_What you need to do:_ Each line of the data below that carries the word "repeat" needs to be copied.
──────── Data for review ────────
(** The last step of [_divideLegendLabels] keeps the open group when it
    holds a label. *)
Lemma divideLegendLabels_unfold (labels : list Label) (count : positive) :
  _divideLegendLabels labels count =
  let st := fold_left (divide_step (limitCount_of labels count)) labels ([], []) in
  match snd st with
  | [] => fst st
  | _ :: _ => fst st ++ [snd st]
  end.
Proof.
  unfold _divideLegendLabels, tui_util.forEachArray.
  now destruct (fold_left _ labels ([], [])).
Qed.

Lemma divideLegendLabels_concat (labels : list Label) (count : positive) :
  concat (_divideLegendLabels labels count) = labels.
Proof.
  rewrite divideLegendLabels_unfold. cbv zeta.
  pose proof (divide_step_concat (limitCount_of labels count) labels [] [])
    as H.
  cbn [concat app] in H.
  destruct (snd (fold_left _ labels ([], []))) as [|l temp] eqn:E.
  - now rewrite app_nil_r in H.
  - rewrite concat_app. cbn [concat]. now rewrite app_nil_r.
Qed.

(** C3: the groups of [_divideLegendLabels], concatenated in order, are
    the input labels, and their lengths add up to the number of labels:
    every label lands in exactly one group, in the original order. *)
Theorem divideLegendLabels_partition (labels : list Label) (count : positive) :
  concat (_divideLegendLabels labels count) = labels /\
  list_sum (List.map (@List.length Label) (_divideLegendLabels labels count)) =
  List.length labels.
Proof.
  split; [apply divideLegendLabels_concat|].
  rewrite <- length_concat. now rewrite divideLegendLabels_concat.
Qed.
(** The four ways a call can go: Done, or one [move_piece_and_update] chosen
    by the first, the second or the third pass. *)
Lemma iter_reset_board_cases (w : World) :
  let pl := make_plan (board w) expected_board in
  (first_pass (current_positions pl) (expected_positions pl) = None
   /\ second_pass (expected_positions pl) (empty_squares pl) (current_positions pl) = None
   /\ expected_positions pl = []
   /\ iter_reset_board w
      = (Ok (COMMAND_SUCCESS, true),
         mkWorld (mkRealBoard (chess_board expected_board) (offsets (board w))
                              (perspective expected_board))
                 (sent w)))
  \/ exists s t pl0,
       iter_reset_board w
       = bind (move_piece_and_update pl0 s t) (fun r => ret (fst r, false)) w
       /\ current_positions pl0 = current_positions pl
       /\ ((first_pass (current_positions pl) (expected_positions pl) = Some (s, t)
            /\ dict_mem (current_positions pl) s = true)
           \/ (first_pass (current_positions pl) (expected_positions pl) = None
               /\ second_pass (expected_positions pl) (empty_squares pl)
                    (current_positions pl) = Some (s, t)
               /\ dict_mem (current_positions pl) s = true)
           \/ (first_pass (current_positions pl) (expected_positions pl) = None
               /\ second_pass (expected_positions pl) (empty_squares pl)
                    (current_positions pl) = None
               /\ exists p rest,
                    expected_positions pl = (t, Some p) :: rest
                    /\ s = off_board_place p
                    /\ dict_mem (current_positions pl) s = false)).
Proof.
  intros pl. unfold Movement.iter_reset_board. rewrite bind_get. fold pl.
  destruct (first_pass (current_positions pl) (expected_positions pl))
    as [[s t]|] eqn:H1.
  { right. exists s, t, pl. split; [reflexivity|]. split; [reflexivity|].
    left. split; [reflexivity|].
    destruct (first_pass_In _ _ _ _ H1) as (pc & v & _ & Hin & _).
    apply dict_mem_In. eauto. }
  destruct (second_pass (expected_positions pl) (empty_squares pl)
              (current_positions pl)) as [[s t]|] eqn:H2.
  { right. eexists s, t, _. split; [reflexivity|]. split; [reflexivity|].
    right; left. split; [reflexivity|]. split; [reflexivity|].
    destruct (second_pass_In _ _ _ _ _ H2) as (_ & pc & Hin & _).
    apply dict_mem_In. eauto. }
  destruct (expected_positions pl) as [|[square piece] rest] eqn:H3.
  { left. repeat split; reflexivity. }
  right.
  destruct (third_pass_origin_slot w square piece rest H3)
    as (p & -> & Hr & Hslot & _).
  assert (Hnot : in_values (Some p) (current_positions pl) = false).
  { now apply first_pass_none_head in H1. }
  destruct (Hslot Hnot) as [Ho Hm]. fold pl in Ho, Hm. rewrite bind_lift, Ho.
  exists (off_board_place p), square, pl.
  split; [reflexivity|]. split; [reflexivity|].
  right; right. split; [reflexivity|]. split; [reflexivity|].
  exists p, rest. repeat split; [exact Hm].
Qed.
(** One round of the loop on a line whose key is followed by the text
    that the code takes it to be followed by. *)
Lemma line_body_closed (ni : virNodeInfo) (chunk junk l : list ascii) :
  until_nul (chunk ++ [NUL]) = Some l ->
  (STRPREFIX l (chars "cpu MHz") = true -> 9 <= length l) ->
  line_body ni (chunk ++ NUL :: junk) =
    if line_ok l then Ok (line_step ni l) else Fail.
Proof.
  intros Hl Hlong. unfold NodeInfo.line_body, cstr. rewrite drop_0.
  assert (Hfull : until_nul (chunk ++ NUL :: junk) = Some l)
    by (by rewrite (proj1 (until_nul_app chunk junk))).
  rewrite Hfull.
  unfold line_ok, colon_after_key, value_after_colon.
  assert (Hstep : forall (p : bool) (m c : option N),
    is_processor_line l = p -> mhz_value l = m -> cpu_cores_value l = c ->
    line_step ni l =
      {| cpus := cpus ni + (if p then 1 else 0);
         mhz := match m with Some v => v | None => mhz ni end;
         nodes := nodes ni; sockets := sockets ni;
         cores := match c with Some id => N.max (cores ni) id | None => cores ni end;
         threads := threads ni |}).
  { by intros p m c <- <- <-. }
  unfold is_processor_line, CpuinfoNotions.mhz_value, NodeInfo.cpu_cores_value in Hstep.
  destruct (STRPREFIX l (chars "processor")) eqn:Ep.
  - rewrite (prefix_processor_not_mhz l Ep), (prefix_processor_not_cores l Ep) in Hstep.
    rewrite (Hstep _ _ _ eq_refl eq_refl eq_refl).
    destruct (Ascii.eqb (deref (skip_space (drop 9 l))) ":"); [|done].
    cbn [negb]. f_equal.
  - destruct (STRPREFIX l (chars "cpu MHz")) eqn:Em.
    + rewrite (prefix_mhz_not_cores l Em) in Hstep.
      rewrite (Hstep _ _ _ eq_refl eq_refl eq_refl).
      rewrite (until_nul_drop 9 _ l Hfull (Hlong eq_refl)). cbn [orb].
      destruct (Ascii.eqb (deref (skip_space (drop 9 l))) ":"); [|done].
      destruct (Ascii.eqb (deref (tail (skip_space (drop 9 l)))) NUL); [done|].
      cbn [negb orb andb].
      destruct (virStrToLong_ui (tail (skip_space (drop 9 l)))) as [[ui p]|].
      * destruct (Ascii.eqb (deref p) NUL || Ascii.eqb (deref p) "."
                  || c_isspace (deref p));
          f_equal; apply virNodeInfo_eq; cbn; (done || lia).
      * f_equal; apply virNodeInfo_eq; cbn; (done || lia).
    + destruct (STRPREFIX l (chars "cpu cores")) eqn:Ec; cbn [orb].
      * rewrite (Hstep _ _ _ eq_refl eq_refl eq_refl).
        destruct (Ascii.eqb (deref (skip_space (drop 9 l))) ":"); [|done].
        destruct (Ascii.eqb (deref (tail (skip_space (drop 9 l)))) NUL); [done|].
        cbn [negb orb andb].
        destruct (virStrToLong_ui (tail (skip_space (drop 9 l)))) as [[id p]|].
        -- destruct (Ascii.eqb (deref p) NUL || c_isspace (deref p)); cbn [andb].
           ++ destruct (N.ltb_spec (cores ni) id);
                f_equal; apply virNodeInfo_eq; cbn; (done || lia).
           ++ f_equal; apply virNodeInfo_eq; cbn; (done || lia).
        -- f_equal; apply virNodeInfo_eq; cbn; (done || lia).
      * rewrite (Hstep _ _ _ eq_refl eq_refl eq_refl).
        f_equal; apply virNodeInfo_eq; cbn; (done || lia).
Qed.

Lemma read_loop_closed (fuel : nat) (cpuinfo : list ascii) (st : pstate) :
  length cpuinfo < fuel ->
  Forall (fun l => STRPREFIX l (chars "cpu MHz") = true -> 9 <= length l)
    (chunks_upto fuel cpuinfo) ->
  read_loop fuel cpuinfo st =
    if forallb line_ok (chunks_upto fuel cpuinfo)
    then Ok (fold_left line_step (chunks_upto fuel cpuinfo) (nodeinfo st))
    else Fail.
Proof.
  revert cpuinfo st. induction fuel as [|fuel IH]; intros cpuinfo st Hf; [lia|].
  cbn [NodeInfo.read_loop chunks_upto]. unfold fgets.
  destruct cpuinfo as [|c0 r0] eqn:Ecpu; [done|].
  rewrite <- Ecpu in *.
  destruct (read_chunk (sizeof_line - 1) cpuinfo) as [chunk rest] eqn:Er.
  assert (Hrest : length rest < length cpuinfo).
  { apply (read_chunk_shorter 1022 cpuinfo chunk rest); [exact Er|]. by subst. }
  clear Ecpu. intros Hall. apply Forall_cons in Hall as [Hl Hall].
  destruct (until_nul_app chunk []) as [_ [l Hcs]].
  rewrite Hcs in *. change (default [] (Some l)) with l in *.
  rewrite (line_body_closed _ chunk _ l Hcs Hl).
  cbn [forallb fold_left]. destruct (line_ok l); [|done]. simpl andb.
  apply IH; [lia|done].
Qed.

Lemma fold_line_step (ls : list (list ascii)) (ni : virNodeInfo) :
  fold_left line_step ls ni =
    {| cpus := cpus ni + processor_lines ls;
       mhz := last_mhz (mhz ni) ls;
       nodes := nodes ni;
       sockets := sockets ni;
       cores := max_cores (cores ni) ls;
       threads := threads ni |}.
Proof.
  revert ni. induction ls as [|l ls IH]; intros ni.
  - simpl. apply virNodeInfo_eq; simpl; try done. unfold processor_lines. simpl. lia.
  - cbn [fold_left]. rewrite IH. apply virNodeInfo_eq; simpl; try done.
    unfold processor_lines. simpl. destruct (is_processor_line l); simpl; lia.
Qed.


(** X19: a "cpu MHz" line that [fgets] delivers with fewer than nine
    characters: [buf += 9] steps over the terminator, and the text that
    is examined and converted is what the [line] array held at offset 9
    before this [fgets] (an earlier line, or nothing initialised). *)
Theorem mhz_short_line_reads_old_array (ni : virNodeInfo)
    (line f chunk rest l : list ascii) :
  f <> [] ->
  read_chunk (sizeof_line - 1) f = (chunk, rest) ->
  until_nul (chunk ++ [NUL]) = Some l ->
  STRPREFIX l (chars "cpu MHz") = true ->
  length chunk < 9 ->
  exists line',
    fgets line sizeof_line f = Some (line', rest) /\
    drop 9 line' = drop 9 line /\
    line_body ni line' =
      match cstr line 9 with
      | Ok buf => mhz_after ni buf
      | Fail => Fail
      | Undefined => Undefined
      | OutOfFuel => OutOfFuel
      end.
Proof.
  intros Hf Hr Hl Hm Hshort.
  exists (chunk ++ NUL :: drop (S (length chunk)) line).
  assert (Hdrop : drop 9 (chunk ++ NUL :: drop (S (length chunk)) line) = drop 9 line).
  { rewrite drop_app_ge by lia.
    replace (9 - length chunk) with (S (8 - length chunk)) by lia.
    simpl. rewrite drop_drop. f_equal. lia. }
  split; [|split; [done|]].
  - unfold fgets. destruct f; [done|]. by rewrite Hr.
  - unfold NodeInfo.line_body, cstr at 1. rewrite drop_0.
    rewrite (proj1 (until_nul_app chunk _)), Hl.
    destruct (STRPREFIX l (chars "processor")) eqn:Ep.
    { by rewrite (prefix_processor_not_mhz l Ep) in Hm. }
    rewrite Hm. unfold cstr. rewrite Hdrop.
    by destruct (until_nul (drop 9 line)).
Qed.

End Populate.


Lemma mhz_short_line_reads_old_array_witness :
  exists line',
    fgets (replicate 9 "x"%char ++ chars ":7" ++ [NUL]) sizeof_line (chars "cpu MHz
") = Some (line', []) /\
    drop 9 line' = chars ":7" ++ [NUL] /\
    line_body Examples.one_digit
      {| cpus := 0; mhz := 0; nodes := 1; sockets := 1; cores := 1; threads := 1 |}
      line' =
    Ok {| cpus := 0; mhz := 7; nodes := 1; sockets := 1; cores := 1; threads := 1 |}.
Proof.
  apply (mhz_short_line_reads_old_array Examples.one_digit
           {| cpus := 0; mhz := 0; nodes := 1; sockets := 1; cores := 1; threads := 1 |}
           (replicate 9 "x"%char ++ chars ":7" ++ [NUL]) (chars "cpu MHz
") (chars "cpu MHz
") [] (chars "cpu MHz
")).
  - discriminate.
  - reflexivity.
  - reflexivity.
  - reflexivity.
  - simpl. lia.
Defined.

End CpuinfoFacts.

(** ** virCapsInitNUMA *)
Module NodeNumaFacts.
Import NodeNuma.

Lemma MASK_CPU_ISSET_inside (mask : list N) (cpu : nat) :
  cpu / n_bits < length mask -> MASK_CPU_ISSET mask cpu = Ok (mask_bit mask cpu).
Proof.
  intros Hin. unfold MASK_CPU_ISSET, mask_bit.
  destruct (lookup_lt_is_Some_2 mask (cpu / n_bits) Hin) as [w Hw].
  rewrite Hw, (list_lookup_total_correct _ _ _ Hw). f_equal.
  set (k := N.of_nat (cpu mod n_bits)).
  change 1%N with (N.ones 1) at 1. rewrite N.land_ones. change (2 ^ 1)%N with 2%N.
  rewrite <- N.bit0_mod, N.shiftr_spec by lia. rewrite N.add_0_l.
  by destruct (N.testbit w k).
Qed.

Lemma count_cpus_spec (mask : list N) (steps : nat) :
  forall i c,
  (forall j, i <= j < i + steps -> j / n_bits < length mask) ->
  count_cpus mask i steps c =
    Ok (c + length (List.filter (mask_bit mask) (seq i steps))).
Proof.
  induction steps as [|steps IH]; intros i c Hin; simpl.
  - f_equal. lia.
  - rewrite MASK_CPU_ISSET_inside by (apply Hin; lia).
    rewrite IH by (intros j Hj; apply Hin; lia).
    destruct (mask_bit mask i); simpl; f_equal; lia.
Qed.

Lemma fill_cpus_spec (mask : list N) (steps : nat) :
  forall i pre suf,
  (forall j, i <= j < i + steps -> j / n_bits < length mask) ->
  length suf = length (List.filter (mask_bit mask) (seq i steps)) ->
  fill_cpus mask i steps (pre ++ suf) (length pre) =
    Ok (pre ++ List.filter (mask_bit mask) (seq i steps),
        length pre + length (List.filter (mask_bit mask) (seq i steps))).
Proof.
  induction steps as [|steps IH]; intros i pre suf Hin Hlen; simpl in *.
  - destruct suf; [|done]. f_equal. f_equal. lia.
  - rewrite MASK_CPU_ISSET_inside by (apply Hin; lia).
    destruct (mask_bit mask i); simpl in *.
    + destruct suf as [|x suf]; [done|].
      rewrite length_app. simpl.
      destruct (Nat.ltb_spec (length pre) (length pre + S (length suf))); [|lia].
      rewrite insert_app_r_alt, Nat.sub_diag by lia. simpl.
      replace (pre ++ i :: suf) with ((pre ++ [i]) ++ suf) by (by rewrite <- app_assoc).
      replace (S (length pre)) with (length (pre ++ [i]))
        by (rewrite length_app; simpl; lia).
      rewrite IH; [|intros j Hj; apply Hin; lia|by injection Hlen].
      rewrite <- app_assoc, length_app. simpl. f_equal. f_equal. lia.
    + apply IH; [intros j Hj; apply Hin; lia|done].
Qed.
────────
_Solution:_
  { left. repeat split; reflexivity. }
  exists p, rest. repeat split; [exact Hm].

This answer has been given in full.